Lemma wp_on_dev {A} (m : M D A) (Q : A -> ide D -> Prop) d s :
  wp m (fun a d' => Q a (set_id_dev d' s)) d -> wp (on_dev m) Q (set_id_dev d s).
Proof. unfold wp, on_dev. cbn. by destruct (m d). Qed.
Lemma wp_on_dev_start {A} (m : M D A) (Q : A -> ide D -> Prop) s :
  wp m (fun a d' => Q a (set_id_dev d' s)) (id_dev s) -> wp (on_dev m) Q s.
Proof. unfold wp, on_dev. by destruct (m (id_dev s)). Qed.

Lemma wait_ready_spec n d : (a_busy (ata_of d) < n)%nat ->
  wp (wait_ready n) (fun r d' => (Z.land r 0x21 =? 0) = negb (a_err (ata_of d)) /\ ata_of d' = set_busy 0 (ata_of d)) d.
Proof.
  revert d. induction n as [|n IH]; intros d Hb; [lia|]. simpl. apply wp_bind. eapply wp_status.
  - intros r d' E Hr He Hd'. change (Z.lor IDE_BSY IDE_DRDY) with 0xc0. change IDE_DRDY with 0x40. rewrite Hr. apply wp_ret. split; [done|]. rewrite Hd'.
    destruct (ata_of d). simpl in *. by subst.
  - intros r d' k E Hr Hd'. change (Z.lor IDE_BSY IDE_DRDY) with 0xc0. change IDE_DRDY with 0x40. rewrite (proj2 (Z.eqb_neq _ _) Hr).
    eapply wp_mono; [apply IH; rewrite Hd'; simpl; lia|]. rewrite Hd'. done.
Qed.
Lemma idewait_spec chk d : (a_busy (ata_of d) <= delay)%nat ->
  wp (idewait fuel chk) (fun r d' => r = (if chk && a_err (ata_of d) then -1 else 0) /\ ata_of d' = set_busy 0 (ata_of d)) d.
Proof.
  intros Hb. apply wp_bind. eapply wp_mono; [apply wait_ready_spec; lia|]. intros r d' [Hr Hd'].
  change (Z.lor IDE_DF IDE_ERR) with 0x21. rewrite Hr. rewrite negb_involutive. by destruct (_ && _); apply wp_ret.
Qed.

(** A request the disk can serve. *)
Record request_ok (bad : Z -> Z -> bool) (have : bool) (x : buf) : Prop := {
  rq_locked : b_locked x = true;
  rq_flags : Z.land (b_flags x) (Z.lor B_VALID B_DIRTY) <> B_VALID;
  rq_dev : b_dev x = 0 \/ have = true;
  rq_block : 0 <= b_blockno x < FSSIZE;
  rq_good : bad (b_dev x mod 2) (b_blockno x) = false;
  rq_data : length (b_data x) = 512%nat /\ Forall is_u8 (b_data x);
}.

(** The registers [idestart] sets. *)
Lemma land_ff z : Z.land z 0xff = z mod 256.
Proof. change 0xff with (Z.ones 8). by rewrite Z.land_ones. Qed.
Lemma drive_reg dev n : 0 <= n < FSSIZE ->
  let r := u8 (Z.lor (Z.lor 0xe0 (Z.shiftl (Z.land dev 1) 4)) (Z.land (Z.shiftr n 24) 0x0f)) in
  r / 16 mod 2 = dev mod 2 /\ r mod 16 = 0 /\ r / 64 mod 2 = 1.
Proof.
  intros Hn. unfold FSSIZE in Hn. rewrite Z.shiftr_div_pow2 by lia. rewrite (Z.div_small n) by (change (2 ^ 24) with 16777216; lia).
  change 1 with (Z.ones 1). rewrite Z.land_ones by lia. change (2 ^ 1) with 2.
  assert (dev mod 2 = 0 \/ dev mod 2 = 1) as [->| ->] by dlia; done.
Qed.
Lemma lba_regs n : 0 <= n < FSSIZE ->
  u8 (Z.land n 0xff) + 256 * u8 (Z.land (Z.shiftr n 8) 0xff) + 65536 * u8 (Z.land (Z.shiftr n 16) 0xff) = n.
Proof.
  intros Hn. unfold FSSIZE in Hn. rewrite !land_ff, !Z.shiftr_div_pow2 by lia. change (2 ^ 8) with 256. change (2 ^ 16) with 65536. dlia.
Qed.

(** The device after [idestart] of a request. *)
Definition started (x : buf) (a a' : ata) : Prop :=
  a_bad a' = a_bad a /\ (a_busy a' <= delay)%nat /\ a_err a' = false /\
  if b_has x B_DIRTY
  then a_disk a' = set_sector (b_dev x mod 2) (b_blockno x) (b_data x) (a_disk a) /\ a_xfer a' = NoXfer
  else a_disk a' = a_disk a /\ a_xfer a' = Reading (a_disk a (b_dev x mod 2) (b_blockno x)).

...

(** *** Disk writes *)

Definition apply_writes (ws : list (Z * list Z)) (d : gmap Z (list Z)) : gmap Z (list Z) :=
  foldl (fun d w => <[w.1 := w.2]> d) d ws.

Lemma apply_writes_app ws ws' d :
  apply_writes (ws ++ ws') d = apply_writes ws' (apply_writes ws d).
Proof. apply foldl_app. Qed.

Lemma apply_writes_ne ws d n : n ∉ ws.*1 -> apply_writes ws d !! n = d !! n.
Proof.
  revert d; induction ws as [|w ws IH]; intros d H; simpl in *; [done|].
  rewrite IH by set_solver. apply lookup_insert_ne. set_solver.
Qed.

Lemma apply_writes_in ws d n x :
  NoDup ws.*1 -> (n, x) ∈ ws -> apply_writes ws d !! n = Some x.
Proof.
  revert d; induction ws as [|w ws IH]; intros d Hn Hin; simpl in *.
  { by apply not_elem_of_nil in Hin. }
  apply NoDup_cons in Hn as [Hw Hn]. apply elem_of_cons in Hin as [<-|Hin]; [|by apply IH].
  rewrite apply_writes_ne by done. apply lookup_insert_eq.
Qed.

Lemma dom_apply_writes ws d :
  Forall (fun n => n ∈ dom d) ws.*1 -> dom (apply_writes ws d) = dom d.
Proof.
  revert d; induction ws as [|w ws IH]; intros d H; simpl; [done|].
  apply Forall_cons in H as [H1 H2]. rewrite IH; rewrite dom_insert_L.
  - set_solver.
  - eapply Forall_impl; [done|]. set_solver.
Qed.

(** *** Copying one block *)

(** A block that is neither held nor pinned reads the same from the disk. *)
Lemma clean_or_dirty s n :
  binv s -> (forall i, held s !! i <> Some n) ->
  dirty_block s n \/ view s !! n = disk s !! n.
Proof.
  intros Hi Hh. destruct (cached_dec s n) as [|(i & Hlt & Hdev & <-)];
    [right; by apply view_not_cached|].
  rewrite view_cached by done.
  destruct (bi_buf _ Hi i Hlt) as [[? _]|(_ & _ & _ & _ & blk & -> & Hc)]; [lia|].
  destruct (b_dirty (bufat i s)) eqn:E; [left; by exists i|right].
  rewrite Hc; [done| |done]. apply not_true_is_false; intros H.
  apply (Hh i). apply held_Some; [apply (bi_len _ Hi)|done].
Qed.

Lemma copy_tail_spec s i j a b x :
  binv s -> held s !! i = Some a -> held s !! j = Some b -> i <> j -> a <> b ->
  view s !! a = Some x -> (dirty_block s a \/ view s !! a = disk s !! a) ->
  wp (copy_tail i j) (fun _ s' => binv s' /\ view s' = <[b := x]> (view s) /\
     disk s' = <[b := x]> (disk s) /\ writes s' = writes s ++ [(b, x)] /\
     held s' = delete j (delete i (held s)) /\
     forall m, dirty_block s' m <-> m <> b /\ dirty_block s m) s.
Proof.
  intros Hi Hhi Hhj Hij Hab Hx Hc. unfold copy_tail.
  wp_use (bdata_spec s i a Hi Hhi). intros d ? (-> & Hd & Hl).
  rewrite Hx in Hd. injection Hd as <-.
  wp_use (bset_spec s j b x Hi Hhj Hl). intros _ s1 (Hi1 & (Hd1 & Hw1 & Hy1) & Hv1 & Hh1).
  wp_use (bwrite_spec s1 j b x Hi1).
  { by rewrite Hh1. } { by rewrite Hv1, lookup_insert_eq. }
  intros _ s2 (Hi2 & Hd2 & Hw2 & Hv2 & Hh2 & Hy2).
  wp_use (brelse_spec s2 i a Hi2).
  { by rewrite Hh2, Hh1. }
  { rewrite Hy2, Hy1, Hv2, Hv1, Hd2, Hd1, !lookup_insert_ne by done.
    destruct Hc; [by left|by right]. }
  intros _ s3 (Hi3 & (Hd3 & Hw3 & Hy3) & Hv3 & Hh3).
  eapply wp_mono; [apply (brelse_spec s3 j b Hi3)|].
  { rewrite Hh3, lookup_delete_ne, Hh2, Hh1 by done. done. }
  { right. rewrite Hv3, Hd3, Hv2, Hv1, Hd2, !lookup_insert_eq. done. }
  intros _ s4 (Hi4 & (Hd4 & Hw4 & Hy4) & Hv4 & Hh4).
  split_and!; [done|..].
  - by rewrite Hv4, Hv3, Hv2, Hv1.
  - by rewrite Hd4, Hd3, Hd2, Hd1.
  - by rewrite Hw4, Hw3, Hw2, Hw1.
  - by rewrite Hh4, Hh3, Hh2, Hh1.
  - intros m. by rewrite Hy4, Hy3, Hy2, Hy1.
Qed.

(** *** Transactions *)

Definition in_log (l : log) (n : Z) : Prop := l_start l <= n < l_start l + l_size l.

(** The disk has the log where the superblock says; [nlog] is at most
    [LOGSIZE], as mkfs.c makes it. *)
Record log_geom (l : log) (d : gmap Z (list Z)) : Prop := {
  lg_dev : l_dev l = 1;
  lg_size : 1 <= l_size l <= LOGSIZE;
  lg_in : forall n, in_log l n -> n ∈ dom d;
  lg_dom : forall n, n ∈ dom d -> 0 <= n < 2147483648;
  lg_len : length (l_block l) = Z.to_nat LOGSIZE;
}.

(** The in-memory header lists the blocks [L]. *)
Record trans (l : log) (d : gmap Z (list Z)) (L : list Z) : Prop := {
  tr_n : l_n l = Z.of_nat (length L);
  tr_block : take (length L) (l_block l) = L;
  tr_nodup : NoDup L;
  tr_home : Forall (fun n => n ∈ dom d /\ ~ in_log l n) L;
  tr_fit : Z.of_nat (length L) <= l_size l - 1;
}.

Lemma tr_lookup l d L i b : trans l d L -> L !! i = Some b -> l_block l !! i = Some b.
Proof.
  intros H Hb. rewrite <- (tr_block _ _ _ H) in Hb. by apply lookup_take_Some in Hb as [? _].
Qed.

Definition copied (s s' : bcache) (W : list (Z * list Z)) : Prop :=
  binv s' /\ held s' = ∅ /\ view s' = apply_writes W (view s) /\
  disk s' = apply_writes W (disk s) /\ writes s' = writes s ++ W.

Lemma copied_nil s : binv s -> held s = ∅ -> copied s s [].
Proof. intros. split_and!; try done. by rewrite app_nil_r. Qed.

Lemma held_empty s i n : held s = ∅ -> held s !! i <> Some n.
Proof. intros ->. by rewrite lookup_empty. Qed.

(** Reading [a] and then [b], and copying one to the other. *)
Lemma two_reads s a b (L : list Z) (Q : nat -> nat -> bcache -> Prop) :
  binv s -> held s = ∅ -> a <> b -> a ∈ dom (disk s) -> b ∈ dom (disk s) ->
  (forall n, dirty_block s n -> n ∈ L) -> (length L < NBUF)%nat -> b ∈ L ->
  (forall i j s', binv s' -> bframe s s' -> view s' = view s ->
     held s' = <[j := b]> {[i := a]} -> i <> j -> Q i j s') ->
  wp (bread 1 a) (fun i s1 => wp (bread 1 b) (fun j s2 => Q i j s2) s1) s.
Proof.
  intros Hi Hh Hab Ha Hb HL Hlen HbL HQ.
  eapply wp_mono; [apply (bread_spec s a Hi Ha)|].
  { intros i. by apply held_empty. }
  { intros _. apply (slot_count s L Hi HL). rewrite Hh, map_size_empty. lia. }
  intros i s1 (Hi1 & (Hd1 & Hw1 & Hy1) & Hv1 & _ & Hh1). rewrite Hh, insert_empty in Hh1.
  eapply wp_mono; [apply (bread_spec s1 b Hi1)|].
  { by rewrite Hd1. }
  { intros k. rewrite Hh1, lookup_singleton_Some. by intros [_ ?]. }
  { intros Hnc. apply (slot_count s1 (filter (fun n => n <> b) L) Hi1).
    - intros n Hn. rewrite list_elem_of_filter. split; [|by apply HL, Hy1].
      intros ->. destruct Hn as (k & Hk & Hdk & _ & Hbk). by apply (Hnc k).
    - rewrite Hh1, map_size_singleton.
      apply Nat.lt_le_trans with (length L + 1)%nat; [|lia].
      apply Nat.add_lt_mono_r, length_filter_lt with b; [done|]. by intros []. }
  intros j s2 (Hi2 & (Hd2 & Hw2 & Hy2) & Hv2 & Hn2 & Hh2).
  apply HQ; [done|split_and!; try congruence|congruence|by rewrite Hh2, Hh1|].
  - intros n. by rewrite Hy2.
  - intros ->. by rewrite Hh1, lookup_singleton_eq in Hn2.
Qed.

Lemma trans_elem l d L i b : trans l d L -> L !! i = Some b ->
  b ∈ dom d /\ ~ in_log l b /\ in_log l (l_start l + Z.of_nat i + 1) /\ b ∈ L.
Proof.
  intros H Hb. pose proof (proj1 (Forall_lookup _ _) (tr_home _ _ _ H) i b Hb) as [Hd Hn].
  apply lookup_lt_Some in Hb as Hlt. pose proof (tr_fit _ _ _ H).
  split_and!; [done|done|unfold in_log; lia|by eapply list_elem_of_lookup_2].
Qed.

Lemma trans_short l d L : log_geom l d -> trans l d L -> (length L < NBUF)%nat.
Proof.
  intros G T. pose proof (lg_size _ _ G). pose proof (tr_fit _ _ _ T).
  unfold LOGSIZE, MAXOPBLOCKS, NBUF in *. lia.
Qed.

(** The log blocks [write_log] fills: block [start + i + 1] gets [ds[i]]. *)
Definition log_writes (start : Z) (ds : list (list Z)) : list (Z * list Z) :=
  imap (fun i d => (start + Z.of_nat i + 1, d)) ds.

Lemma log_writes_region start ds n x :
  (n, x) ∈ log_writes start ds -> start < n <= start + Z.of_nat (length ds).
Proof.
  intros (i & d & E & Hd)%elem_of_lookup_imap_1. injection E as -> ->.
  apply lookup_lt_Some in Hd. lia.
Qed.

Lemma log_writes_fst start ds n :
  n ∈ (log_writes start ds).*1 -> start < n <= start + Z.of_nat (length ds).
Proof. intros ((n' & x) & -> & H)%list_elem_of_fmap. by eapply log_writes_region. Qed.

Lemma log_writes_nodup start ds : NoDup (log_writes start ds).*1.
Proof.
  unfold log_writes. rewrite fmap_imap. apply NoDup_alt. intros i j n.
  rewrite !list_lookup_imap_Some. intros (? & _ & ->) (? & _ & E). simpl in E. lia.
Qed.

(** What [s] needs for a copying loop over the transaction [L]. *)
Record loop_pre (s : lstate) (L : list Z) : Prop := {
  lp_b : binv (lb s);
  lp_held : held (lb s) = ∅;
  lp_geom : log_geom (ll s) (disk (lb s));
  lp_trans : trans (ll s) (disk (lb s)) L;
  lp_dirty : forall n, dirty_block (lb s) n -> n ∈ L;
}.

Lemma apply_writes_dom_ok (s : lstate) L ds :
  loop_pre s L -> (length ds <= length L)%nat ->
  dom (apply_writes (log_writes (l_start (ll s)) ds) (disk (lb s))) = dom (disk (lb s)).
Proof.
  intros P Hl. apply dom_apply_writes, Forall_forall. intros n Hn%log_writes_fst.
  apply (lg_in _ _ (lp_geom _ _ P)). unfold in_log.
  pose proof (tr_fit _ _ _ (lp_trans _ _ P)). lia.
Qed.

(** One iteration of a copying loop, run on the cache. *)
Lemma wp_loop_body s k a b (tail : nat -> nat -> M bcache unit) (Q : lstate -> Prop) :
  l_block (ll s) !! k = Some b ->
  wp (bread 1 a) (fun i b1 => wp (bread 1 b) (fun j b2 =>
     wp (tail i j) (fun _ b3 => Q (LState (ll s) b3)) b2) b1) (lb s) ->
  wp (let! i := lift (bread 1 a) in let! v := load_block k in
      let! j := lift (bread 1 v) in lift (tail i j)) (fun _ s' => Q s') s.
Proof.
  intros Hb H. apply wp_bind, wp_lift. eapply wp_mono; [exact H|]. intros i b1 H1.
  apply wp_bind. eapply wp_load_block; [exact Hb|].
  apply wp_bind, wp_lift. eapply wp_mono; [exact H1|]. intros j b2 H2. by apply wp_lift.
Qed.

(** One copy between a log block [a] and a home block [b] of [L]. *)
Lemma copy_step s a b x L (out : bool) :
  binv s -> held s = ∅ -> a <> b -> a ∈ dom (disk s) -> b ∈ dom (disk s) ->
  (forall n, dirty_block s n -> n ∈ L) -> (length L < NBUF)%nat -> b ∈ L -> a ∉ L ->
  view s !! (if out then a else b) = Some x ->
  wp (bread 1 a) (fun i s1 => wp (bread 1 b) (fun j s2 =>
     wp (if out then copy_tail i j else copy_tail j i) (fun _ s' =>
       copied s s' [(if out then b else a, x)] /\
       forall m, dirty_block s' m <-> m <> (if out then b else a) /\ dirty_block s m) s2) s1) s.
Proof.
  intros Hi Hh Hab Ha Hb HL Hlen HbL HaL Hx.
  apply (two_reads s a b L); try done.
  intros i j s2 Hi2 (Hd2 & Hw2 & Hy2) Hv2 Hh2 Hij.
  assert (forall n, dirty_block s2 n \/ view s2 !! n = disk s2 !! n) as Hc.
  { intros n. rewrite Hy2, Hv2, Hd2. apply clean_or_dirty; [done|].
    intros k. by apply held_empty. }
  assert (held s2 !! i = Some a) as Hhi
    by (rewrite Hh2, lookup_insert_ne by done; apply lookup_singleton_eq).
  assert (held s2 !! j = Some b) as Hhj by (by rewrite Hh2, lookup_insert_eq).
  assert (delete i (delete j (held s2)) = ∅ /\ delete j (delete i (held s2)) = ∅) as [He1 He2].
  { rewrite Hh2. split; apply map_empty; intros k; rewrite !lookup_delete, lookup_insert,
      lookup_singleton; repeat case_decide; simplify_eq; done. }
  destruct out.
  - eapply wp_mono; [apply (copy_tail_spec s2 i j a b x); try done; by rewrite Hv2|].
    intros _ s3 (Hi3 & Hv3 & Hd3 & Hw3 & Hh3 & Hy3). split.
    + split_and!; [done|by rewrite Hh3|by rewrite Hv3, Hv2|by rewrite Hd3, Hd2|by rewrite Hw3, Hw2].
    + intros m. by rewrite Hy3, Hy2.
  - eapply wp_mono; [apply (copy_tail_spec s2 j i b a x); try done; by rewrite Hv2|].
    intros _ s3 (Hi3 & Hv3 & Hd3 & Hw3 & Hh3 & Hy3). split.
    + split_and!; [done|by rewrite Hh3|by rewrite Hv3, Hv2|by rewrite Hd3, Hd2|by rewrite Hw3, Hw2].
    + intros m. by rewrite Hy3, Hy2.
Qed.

...

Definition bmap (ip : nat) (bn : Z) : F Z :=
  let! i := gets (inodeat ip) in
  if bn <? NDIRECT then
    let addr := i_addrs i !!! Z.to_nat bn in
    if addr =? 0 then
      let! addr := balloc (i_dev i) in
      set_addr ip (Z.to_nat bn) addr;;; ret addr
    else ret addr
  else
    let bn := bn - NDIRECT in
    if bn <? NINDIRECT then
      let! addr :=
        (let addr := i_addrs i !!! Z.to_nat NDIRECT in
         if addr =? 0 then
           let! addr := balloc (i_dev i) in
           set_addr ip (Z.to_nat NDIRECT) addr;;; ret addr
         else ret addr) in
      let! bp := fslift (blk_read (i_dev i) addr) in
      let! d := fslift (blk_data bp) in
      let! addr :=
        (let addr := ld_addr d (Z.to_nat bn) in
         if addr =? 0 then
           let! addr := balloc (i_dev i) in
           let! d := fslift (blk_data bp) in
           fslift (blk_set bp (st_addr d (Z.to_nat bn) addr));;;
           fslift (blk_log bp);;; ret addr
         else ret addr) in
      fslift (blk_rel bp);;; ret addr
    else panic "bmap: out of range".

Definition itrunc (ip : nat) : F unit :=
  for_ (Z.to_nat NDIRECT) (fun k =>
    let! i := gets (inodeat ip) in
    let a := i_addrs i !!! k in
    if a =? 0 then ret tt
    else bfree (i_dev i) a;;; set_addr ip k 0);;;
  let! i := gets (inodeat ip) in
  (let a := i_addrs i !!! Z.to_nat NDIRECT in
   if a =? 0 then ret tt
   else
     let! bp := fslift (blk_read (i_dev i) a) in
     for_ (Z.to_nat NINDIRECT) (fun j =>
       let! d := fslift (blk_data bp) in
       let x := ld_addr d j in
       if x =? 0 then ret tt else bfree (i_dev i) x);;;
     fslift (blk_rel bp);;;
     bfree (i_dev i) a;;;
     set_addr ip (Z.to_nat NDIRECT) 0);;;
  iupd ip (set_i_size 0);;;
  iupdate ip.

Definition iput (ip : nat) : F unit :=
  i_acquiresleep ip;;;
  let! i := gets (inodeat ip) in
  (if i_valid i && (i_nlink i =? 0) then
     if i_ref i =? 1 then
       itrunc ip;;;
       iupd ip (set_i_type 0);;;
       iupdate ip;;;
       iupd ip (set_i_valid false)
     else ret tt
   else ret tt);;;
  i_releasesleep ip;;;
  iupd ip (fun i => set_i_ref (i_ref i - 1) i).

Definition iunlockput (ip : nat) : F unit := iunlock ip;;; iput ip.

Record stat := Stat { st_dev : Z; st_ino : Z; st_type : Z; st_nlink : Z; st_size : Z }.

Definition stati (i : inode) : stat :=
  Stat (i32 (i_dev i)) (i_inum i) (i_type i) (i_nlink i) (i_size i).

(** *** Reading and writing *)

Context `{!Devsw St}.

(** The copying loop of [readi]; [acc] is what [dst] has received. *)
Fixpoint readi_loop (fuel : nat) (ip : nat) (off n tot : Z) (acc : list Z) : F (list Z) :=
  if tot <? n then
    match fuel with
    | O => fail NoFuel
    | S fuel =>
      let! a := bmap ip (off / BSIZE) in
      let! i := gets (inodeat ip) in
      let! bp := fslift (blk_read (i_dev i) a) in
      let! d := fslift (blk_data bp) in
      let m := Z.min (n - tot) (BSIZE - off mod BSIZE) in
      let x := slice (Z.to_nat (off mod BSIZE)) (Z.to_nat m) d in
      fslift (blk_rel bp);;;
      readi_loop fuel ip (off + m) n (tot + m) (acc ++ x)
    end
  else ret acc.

(Your objective):
All lines above from the one with "Record stat := Stat" to the one with "else ret acc.", inclusive, should be copied exactly, and no other lines.

(Response):
Record stat := Stat { st_dev : Z; st_ino : Z; st_type : Z; st_nlink : Z; st_size : Z }.

Definition stati (i : inode) : stat :=
  Stat (i32 (i_dev i)) (i_inum i) (i_type i) (i_nlink i) (i_size i).

(** *** Reading and writing *)

Context `{!Devsw St}.

(** The copying loop of [readi]; [acc] is what [dst] has received. *)
Fixpoint readi_loop (fuel : nat) (ip : nat) (off n tot : Z) (acc : list Z) : F (list Z) :=
  if tot <? n then
    match fuel with
    | O => fail NoFuel
    | S fuel =>
      let! a := bmap ip (off / BSIZE) in
      let! i := gets (inodeat ip) in
      let! bp := fslift (blk_read (i_dev i) a) in
      let! d := fslift (blk_data bp) in
      let m := Z.min (n - tot) (BSIZE - off mod BSIZE) in
      let x := slice (Z.to_nat (off mod BSIZE)) (Z.to_nat m) d in
      fslift (blk_rel bp);;;
      readi_loop fuel ip (off + m) n (tot + m) (acc ++ x)
    end
  else ret acc.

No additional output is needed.